Formation damage has received significant attention over many years as one of the primary reasons for well productivity impairment, to the detriment of completion damage. The objective of this paper is to redress this imbalance and to focus on the central role that completion damage has on well productivity. Formation damage is a reduction in inflow performance due to damage of the near wellbore, while completion damage is an increased pressure drop effecting the lower completion, e.g., plugging of sand screens. A completion damage classification system is presented for the first time that relates this damage type to lower completion design throughout well lifetime. In addition, a review of some of the fluid qualification tests has been performed. Fluid compatibility. Computational fluid dynamics (CFD) was used to determine the displacement efficiency from drilling to completion fluid in a candidate well, and hence the mixing ratio of drilling fluid to completion fluid to be used in compatibility tests. Furthermore, CFD simulations provided an indication of the likely shear rates occurring during displacement that were later used in the testing. Fluid stability.

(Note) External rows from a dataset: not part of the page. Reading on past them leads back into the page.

Fixpoint read_marks (access : Z) (cs : list Z) (m : ModeMarks) : option ModeMarks :=
  match cs with
  | [] => Some m
  | c :: cs' =>
    if c =? 43 then read_marks access cs' (MkMarks true (binary m) (text m) (exclusive m))
    else if c =? 98 then read_marks access cs' (MkMarks (plus m) true (text m) (exclusive m))
    else if c =? 116 then read_marks access cs' (MkMarks (plus m) (binary m) true (exclusive m))
    else if (c =? 120) && (access =? 119)
    then read_marks access cs' (MkMarks (plus m) (binary m) (text m) true)
    else None
  end.

Definition mode_flags (access : Z) (m : ModeMarks) : Z :=
  let write := if plus m then RDWR else WRONLY in
  if access =? 114 then if plus m then RDWR else RDONLY
  else if access =? 119 then
    if exclusive m then Z.lor (Z.lor (Z.lor write CREAT) TRUNC) EXCL
    else Z.lor (Z.lor write CREAT) TRUNC
  else Z.lor (Z.lor write CREAT) APPEND.

Definition from_string (mode : list byte) : result Exn Z :=
  let invalid := Err (argument_error (lit "invalid access mode " ++ mode)) in
  match chars mode with
  | [] => invalid
  | access :: rest =>
    if (access =? 114) || (access =? 119) || (access =? 97) then
      match read_marks access rest (MkMarks false false false false) with
      | None => invalid
      | Some m => if binary m && text m then invalid else Ok (mode_flags access m)
      end
    else invalid
  end.

Section Methods.
Context {H : Type} `{!Libc H} `{!Ruby H}.

Definition type_error (s : Vm H) (v : Value) : Exn :=
  MkExn TypeError (lit "no implicit conversion of " ++ classname v s ++ lit " into String").

Definition open_flags (mode : option Value) (path : list byte) : G H Z :=
  let* s := eget in
  let* flags :=
    match mode with
    | None | Some Nil => eret RDONLY
    | Some (Int flags) => if fits_i64 flags then eret flags else throw range_error
    | Some v =>
      match str_of s v with
      | Some mode => elift (map_err Raise (from_string (from_utf8_lossy mode)))
      | None => throw (type_error s v)
      end
    end in
  match to_libc flags with
  | Some libc => eret libc
  | None => throw (error_by_name (lit "EINVAL") path)
  end.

To determine the influence of sag on fluid displacement efficiency, CFD was used to model the worst-case situation where all the weighting agent came out of suspension. Using the displacement efficiency and shear rates obtained, a new dynamic completion damage test was devised to determine the potential for screen plugging. Finally, an overview will be presented of how Equinor's approach to completion damage has changed because of this study, with increased focus on achieving a better balance in the evaluation of formation and completion damage.